We can produce great visualizations such as this with hierarchical clustering, but it can be used for more than just visualizations.

# Cluster labels in hierarchical clustering

Previously, we employed hierarchical clustering to create a great visualization of the voting behavior at the Eurovision. But hierarchical clustering is not only a visualization tool.

Now, we'll learn how to extract the clusters from intermediate stages of a hierarchical clustering. The cluster labels for these intermediate clusterings can then be used in further computations, such as cross tabulations, just like the cluster labels from k-means.

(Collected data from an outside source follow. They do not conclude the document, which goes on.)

(** ** Lookups *)

Lemma lookup_of_row key i row v now st :
  cache_entries st !! key = Some i → raw_api_responses st !! i = Some row →
  ra_cache_key row = key → python_value v → ra_parameters row = canon v →
  sha256 (utf8 (request_text (ra_provider row) (ra_endpoint row) v (ra_api_version row)
                  (ra_response_shape_version row))) = key →
  lookup_cached_response sha256 key now st
  = match metadata_fault st row now with
    | Some r => (Ok (invalid key (Some (i, row)) r), st)
    | None => read_payload sha256 key i row st
    end.
Proof.
  intros Hi Hrow Hkey Hv Hp Htext. unfold lookup_cached_response.
  rewrite bind_gets, Hi, bind_gets, Hrow, bool_decide_eq_true_2 by done. simpl.
  rewrite bind_get_or_raise, Hp, normalize_canon by done.
  rewrite bind_get_or_raise, cache_key_canon by done.
  rewrite bool_decide_eq_true_2 by done. simpl. rewrite bind_gets.
  by destruct (metadata_fault st row now).
Qed.

(** The expiry of a row of the endpoint stored at [t]. *)
Definition lapsed (endpoint : string) (t now : Z) : bool :=
  match ttl_for_endpoint endpoint with Some ttl => t + ttl <=? now | None => false end.

Lemma as_aware_utc_id st x : as_aware_utc st x = x.
Proof. unfold as_aware_utc. rewrite aware_utc_column_read. simpl. lia. Qed.

Lemma object_key_truthy rc c : str_truthy (object_key_of rc c) = true.
Proof. done. Qed.

Lemma stored_fault st rc endpoint key params payload blob receipt t now :
  is_dict payload = true → str_truthy (checksum_payload sha256 payload) = true →
  match blob with
  | Some (k, i) => str_truthy k = true ∧ opt_truthy (rc_storage_backend rc) = true
                   ∧ bi_content_type i = RAW_RESPONSE_CONTENT_TYPE
  | None => True end →
  metadata_fault st (response_row sha256 rc endpoint key params payload blob receipt t) now
  = if lapsed endpoint t now then Some expired else None.
Proof.
  intros Hd Hc Hb. unfold metadata_fault, lapsed. cbn [ra_sanitized ra_checksum response_row
    ra_object_key ra_response_json ra_expires_at ra_storage_backend ra_content_type ra_size_bytes
    ra_blob_created_at]. rewrite Hc. simpl.
  destruct (ttl_for_endpoint endpoint) as [ttl|]; simpl; rewrite ?as_aware_utc_id;
    (destruct blob as [[k i]|]; simpl;
     [destruct Hb as (Hk & Hs & Ht); unfold opt_falsy; rewrite Hk, Hs, Ht|rewrite Hd]);
    try done; by destruct (_ <=? _).
Qed.

(** ** Reading back what was stored *)

(** The blob under the object key, if the cache uses one, is the payload's. *)
Lemma put_blob_stored k i payload s s' p :
  blobs_ok [] s → _safe_relative_key k = Some p →
  (∀ d, holds s p = Some d → sha256 d = checksum_payload sha256 payload →
        d = serialize_payload payload) →
  (type_of s p = None ∨ type_of s p = Some RAW_RESPONSE_CONTENT_TYPE) →
  blob_put k (serialize_payload payload) RAW_RESPONSE_CONTENT_TYPE s = (Ok i, s') →
  blobs_ok [] s' ∧ holds s' p = Some (serialize_payload payload)
  ∧ bi_size_bytes i = blob_size (serialize_payload payload)
  ∧ bi_content_type i = RAW_RESPONSE_CONTENT_TYPE.
Proof.
  intros Hok Hk Hcol Hty Hput. apply put_law in Hput as [Hok' Hput]; [|done].
  rewrite Hk in Hput. split; [done|].
  destruct Hput as (Hc & [((Hn & Hx) & Hsz & Hct)|(Hs & d & Hd & Hsha & Hsz & Hct)]).
  - by rewrite Hx, decide_True.
  - assert (d = serialize_payload payload) as -> by by apply Hcol.
    rewrite Hs. split; [done|]. split; [by destruct Hsz|].
    rewrite Hct. by destruct Hty as [->| ->].
Qed.

Lemma decode_stored row payload st :
  python_value payload → is_dict payload = true →
  ra_size_bytes row = Some (blob_size (serialize_payload payload)) →
  decode_blob row (serialize_payload payload) st = (Ok (canon payload), st).
Proof.
  intros Hv Hd Hsz. unfold decode_blob. rewrite Hsz, Z.eqb_refl, bind_raise_if. simpl.
  unfold serialize_payload. rewrite bind_get_or_raise, loads_dumps, bind_raise_if by done.
  by rewrite canon_dict, Hd.
Qed.

(** What the blob store must grant a cache that uses one: the payload's object key
    is a valid key whose blob, if there is one, is the payload's and typed as
    JSON. *)
Definition blob_room rc (payload : json) s : Prop :=
  rc_has_blob_store rc = true →
  opt_truthy (rc_storage_backend rc) = true
  ∧ ∃ p, _safe_relative_key (object_key_of rc (checksum_payload sha256 payload)) = Some p
    ∧ (∀ d, holds s p = Some d → sha256 d = checksum_payload sha256 payload →
            d = serialize_payload payload)
    ∧ (type_of s p = None ∨ type_of s p = Some RAW_RESPONSE_CONTENT_TYPE).

(** The store answers the read of the payload's blob. *)
Definition blob_readable rc (payload : json) s : Prop :=
  rc_has_blob_store rc = true →
  (blob_get (object_key_of rc (checksum_payload sha256 payload)) s).1 ≠ Raise StorageError.

(** What the cache returns for a stored payload: itself, or, decoded from a blob,
    with its keys sorted. *)
Definition served rc (payload : json) : json :=
  if rc_has_blob_store rc then canon payload else payload.

Lemma read_stored rc endpoint params response receipt t st key st1 i row :
  python_value params → python_value response → is_dict response = true →
  blobs_ok [] (blobs st) →
  let payload := sanitize_payload response in
  blob_room rc payload (blobs st) →
  cache_set sha256 rc endpoint params response receipt t st = (Ok key, st1) →
  blob_readable rc payload (blobs st1) →
  cache_entries st1 !! key = Some i → raw_api_responses st1 !! i = Some row →
  ra_cache_key row = key ∧ ra_parameters row = canon params
  ∧ request_key rc endpoint params = sha256 (utf8 (request_text (ra_provider row)
       (ra_endpoint row) params (ra_api_version row) (ra_response_shape_version row)))
  ∧ (str_truthy (checksum_payload sha256 payload) = true → ∀ now,
     metadata_fault st1 row now = if lapsed endpoint t now then Some expired else None)
  ∧ ∃ st2, raw_response_payload sha256 row st1 = (Ok (served rc payload), st2).
Proof.
  intros Hp Hr Hd Hok payload Hroom Hset Hread.
  assert (python_value payload) as Hpay by by apply sanitize_python.
  assert (is_dict payload = true) as Hpd by (unfold payload; by rewrite sanitize_dict).
  apply set_run in Hset as (-> & blob & s' & -> & Hblob); [|done]. cbv zeta in *. simpl.
  rewrite !lookup_insert_eq. intros [= <-]. rewrite lookup_insert_eq. intros [= <-].
  split; [done|]. split; [done|]. split; [done|].
  unfold blob_room, blob_readable, served in *. destruct blob as [[k info]|].
  - destruct Hblob as (Hb & -> & Hput & Hsum). rewrite Hb in *.
    destruct (Hroom eq_refl) as (Hbk & p & Hk & Hcol & Hty).
    destruct (put_blob_stored _ _ _ _ _ _ Hok Hk Hcol Hty Hput) as (Hok' & Hh & Hsz & Hct).
    split; [intros Ht now; by apply stored_fault|].
    specialize (Hread eq_refl). simpl in Hread.
    destruct (blob_get (object_key_of rc (checksum_payload sha256 payload)) s')
      as [r s2] eqn:Hget. apply get_law with (l := []) in Hget as Hlaw; [|done].
    destruct Hlaw as (_ & _ & Hg). rewrite Hk in Hg.
    assert (r = Ok (serialize_payload payload)) as ->.
    { destruct r as [d|e]; [congruence|]. destruct Hg as [->|[_ Hn]]; [done|congruence]. }
    eexists. unfold raw_response_payload. simpl.
    unfold or_integrity_error, with_blobs, reraise, mbind, M_bind. simpl.
    unfold payload in Hget. rewrite Hget. rewrite decode_stored by (done || (simpl; by rewrite Hsz)).
    unfold raise_if. rewrite checksum_canon by done. rewrite bool_decide_eq_true_2 by done.
    by rewrite andb_false_r.
  - destruct Hblob as [Hb ->]. rewrite Hb in *.
    split; [intros Ht now; by apply stored_fault|]. eexists. unfold raw_response_payload. simpl.
    rewrite bind_ret, bind_raise_if. rewrite bool_decide_eq_true_2 by done.
    by rewrite andb_false_r.
Qed.

(** C17: a stored response is served until it expires: after [set], every lookup of
    the same request (with parameters equal up to the order of keys) returns the
    response without its credentials, whether it was kept inline or as a blob,
    as long as the endpoint's time to live has not run out, and afterwards is
    answered with [expired] and no payload; the lookup itself never raises. *)
Theorem stored_response_is_served_until_it_expires
    rc endpoint params response receipt t st key st1
    (Hsha : ∀ d, str_truthy (sha256 d) = true)
    (Hparams : python_value params)
    (Hresponse : python_value response) (Hdict : is_dict response = true)
    (Hok : blobs_ok [] (blobs st))
    (Hroom : blob_room rc (sanitize_payload response) (blobs st))
    (Hset : cache_set sha256 rc endpoint params response receipt t st = (Ok key, st1))
    (Hread : blob_readable rc (sanitize_payload response) (blobs st1))
    params' now (Hparams' : python_value params') (Hsame : canon params' = canon params) :
  ∃ l st2, cache_lookup sha256 rc endpoint params' now st1 = (Ok l, st2)
    ∧ if lapsed endpoint t now
      then cl_invalid_reason l = Some expired ∧ cl_payload l = None
      else is_valid l = true ∧ cl_payload l = Some (served rc (sanitize_payload response)).
Proof.
  unfold cache_lookup. rewrite bind_get_or_raise, request_key_ok by done.
  rewrite (request_key_same _ _ _ params) by done.
  pose proof (set_run _ _ _ _ _ _ _ _ _ Hparams Hset) as (Hkey & blob & s' & Hst & _).
  cbv zeta in Hst.
  assert (∃ i row, cache_entries st1 !! key = Some i ∧ raw_api_responses st1 !! i = Some row)
    as (i & row & Hi & Hrow).
  { rewrite Hst. simpl. eexists _, _. split; apply lookup_insert_eq. }
  destruct (read_stored rc endpoint params response receipt t st key st1 i row)
    as (H1 & H2 & H3 & H4 & st2 & H5); [done..|].
  rewrite <- Hkey, (lookup_of_row key i row params) by (done || congruence).
  rewrite H4 by apply Hsha. destruct (lapsed endpoint t now); [by eexists _, _|].
  unfold read_payload. rewrite H5. by eexists _, _.
Qed.

(** ** Histories *)

(** The last payload stored under a key. *)
Definition latest (key : string) (h : list (string * json)) : option json :=
  snd <$> head (List.filter (λ kv, bool_decide (kv.1 = key)) h).

(** The cache at work, with the payloads it stored, newest first; in between anybody
    may do anything to the blobs. *)
Inductive cache_step : CacheState S * list (string * json) → CacheState S * list (string * json)
    → Prop :=
| step_set rc endpoint params response receipt now st h key st' :
    python_value params →
    cache_set sha256 rc endpoint params response receipt now st = (Ok key, st') →
    cache_step (st, h) (st', (key, sanitize_payload response) :: h)
| step_set_failed rc endpoint params response receipt now st h e st' :
    python_value params →
    cache_set sha256 rc endpoint params response receipt now st = (Raise e, st') →
    cache_step (st, h) (st', h)
| step_lookup rc endpoint params now st h r st' :
    python_value params →
    cache_lookup sha256 rc endpoint params now st = (r, st') → cache_step (st, h) (st', h)
| step_tamper st h s : cache_step (st, h) (st <| blobs := s |>, h).

(** What a cache entry points at. *)
Record entry_ok (h : list (string * json)) (key : string) row : Prop := {
  en_key : ra_cache_key row = key;
  en_request : ∃ v, python_value v ∧ ra_parameters row = canon v
    ∧ sha256 (utf8 (request_text (ra_provider row) (ra_endpoint row) v (ra_api_version row)
                      (ra_response_shape_version row))) = key;
  en_payload : ∃ payload, latest key h = Some payload
    ∧ ra_checksum row = checksum_payload sha256 payload
    ∧ (ra_object_key row = None → ra_response_json row = payload)
}.

Definition cache_ok (c : CacheState S * list (string * json)) : Prop :=
  ∀ key, match cache_entries c.1 !! key with
         | Some i => ∃ row, raw_api_responses c.1 !! i = Some row ∧ entry_ok c.2 key row
         | None => latest key c.2 = None
         end.

Lemma latest_cons key key' payload h :
  latest key ((key', payload) :: h) = if decide (key' = key) then Some payload else latest key h.
Proof. unfold latest. simpl. case_bool_decide; by case_decide. Qed.

(** Reads change the blob store at most. *)
Definition same_tables st st' : Prop :=
  cache_entries st' = cache_entries st ∧ raw_api_responses st' = raw_api_responses st.

Lemma cache_ok_same st st' h : same_tables st st' → cache_ok (st, h) → cache_ok (st', h).
Proof. intros [He Hr] Hc key. specialize (Hc key). simpl in *. by rewrite He, Hr. Qed.

Lemma with_blobs_tables {A} (m : M S blob_error A) st r st' :
  with_blobs m st = (r, st') → same_tables st st'.
Proof. unfold with_blobs. destruct (m (blobs st)) as [[?|?] ?]; by intros [= <- <-]. Qed.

An intermediate stage in the hierarchical clustering is specified by choosing a height on the dendrogram. For example, choosing a height of 15 defines a clustering in which Bulgaria, Cyprus and Greece are in one cluster, Russia and Moldova are in another, and Armenia is in a cluster on its own.

![Zoom](assets/2-5_1.png)

But what is the meaning of the height? 

The y-axis of the dendrogram encodes the distance between merging clusters. For example, the distance between the cluster containing Cyprus and the cluster containing Greece was approximately 6 when they were merged into a single cluster. When this new cluster was merged with the cluster containing Bulgaria, the distance between them was 12. 

So the height that specifies an intermediate clustering corresponds to a distance. This specifies that the hierarchical clustering should stop merging clusters when all clusters are at least this far apart.

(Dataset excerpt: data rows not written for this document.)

Lemma commercial_explained cpc paid n k : explained (_commercial_value config cpc paid n k).
Proof.
  apply capped_explained. cbn [map snd].
  match goal with |- approx [round4 ?a; round4 ?b; round4 ?c] _ =>
    apply (approx_eq _ (a + (b + c))); [unfold_num; lra|];
    apply (approx_app [_] _ a), (approx_app [_] [_] b c); apply approx_round
  end.
Qed.

Lemma completeness_explained missing : explained (_data_completeness config missing).
Proof.
  unfold _data_completeness. set (w := w_data_completeness _). set (e := Z.max 1 _).
  set (n := Z.of_nat _). apply (capped_explained [_; _]). cbn [map snd].
  eapply approx_eq; [|apply (approx_app [w] [_] w); [apply approx_exact|apply approx_round]].
  unfold_num. assert (0 < e)%Z by lia. destruct e as [|p|p]; [lia| |lia]. simpl.
  rewrite (Qmake_Qdiv n p). change (Zpos p # 1) with (inject_Z (Zpos p)).
  change (n # 1) with (inject_Z n). field. by intros ?.
Qed.

Lemma elem_of_filter_list {T} (p : T → bool) x l : x ∈ List.filter p l ↔ x ∈ l ∧ p x = true.
Proof. rewrite !list_elem_of_In. apply filter_In. Qed.

Lemma elem_of_map {S T} (f : S → T) y l : y ∈ map f l ↔ ∃ x, y = f x ∧ x ∈ l.
Proof. apply list_elem_of_fmap. Qed.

**Distance between clusters**

The distance between two clusters is measured using a `linkage method`. In our example, we used complete linkage, where the distance between two clusters is the maximum of the distances between their samples. This was specified via the method parameter. There are many other linkage methods, and we'll see in the examples that different linkage methods give different hierarchical clusterings!

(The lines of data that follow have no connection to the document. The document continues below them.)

(* ===== verification/ScoringTheorems.v ===== *)
(** * Scoring: what a score promises

    The ranges of the scores, the explanation of every component by its calculation
    steps, that scoring never fails under a sensible configuration, the caps on the
    confidence, the missing evidence and its penalties, and that unsuitable providers
    do not count.  Statements about sums and bounds are over the rational instance;
    statements about which rule applies hold for binary64 as well. *)
From S2P Require Import Prelude.
From S2P Require Import Binary64.
From S2P Require Import Numbers.
From S2P Require Import Demand.
From S2P Require Import Scoring.
From S2P Require Import ScoringProofs.
From Stdlib Require Import QArith Qabs Lqa.
#[global] Open Scope Z_scope.

(** ** config/scoring.yaml *)

Section default.
Context {A : Type} `{Num A}.

Definition cents (n : Z) : A := num_ratio n 100.

Definition positions : list (Z * A) :=
  [(1, cents 100); (2, cents 90); (3, cents 80); (4, cents 65); (5, cents 55); (6, cents 45);
   (7, cents 35); (8, cents 28); (9, cents 22); (10, cents 18)].

Definition default_config : ScoringConfig A := {|
  weights := {| w_demand_evidence := num_Z 24; w_commercial_value := num_Z 16;
                w_competitor_weakness := num_Z 22; w_organic_click_availability := num_Z 16;
                w_provider_suitability := num_Z 14; w_data_completeness := num_Z 8 |};
  missing_data_penalty_max := num_Z 24;
  missing_data_penalty f := Some (num_Z (match f with
    | keyword_metrics => 8 | keyword_cpc => 1 | local_demand => 3 | provider_candidates => 4
    | competitor_metrics => 8 | serp_snapshots => 10 | serp_results => 10 end));
  missing_evidence_score_cap f := match f with
    | competitor_metrics => Some (num_Z 40)
    | serp_snapshots | serp_results => Some (num_Z 60)
    | _ => None end;
  data_completeness_expected_groups := 7;
  demand_config := {|
    service_attractiveness_share := cents 65; market_attractiveness_share := cents 35;
    national_strong_monthly_volume := num_Z 900;
    measured_local := {| strong_monthly_volume := num_Z 50; maximum_component_credit := num_Z 1 |};
    population_estimated :=
      {| strong_monthly_volume := num_Z 15; maximum_component_credit := cents 40 |} |};
  commercial_config := {|
    strong_cpc := num_Z 28; strong_paid_competition := cents 80;
    share_cpc := num_ratio 5625 10000; share_paid_competition := num_ratio 1875 10000;
    share_high_intent := cents 25 |};
  competitor_config := {|
    weak_referring_domains := num_Z 35; strong_referring_domains := num_Z 260;
    unknown_referring_domains_weakness := cents 45; relevance_threat_strength := cents 65;
    relevance_service := cents 55; relevance_local := cents 25; relevance_interaction := cents 20;
    unpositioned_weight := num_Z 1; competitor_position_weights := positions;
    archetype_weakness_adjustments :=
      [("directory", cents 15); ("marketplace", cents 8); ("lead_generator", cents 4);
       ("national_brand", cents (-10)); ("local_provider", cents 0);
       ("informational_publisher", cents 8); ("government_or_nonprofit", cents 0);
       ("unknown", cents 0)]%string |};
  organic_config := {|
    organic_position_weights := positions;
    keyword_weighting := {| demand_share := cents 60; commercial_share := cents 40;
                            minimum_weight := cents 25; unmatched_keyword_weight := num_Z 1 |};
    directory_penalty := cents 35; marketplace_penalty := cents 30;
    national_brand_penalty := cents 30; lead_generator_penalty := cents 20;
    informational_publisher_penalty := cents 10; unknown_penalty := cents 8;
    shopping_product_penalty := cents 16;
    shopping_product_result_types :=
      ["shopping"; "popular_products"; "product_considerations"; "refine_products";
       "explore_brands"]%string;
    local_pack_penalty := cents 14; ads_top_penalty := cents 12 |};
  provider_config := {|
    suitable_threshold := num_Z 55; quality_sample_size := 5;
    status_scores :=
      [("open", num_Z 1); ("closed_now", num_Z 1); ("active", num_Z 1); ("operational", num_Z 1);
       ("unknown", cents 25); ("temporarily_closed", num_Z 0); ("closed", num_Z 0);
       ("closed_forever", num_Z 0); ("permanently_closed", num_Z 0)]%string;
    ideal_min := 2; ideal_max := 8; oversupply_count := 14 |};
  confidence_config := {|
    threshold_high := num_Z 85; threshold_medium := num_Z 65; threshold_low := num_Z 40;
    keyword_max_age_days := num_Z 90; serp_max_age_days := num_Z 30;
    representative_serp_target := 3; competitor_sample_target := 3; provider_sample_target := 2;
    maximum_unknown_serp_share_for_high := cents 25;
    source_mode_penalties :=
      [("live", num_Z 0); ("replay", num_Z 5); ("sandbox", num_Z 15); ("fixture", num_Z 25);
       ("unknown", num_Z 10)]%string;
    deductions_config := {|
      d_missing_field := num_Z 8; d_missing_local_demand := num_Z 20;
      d_low_confidence_market_estimate := num_Z 12; d_medium_confidence_market_evidence := num_Z 4;
      d_stale_keyword_metrics := num_Z 10; d_stale_serps := num_Z 15;
      d_limited_serp_sample := num_Z 10; d_limited_competitor_sample := num_Z 10;
      d_limited_provider_sample := num_Z 8; d_unknown_serp_classification := num_Z 10 |} |}
|}.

## Extracting cluster labels

The cluster labels for any intermediate stage of the hierarchical clustering can be extracted using the `fcluster` function. Let's try it out, specifying the height of 15.

```
from scipy.cluster.hierarchy import linkage, dendrogram

mergings = linkage(utils.eurovision, method='complete')
```

After performing the hierarchical clustering of the Eurovision data, import the fcluster function.

```
from scipy.cluster.hierarchy import fcluster
```

Then pass the result of the linkage function to the fcluster function, specifying the height as the second argument.

```
labels = fcluster(mergings, 15, criterion='distance')
```

This returns a numpy array containing the cluster labels for the countries.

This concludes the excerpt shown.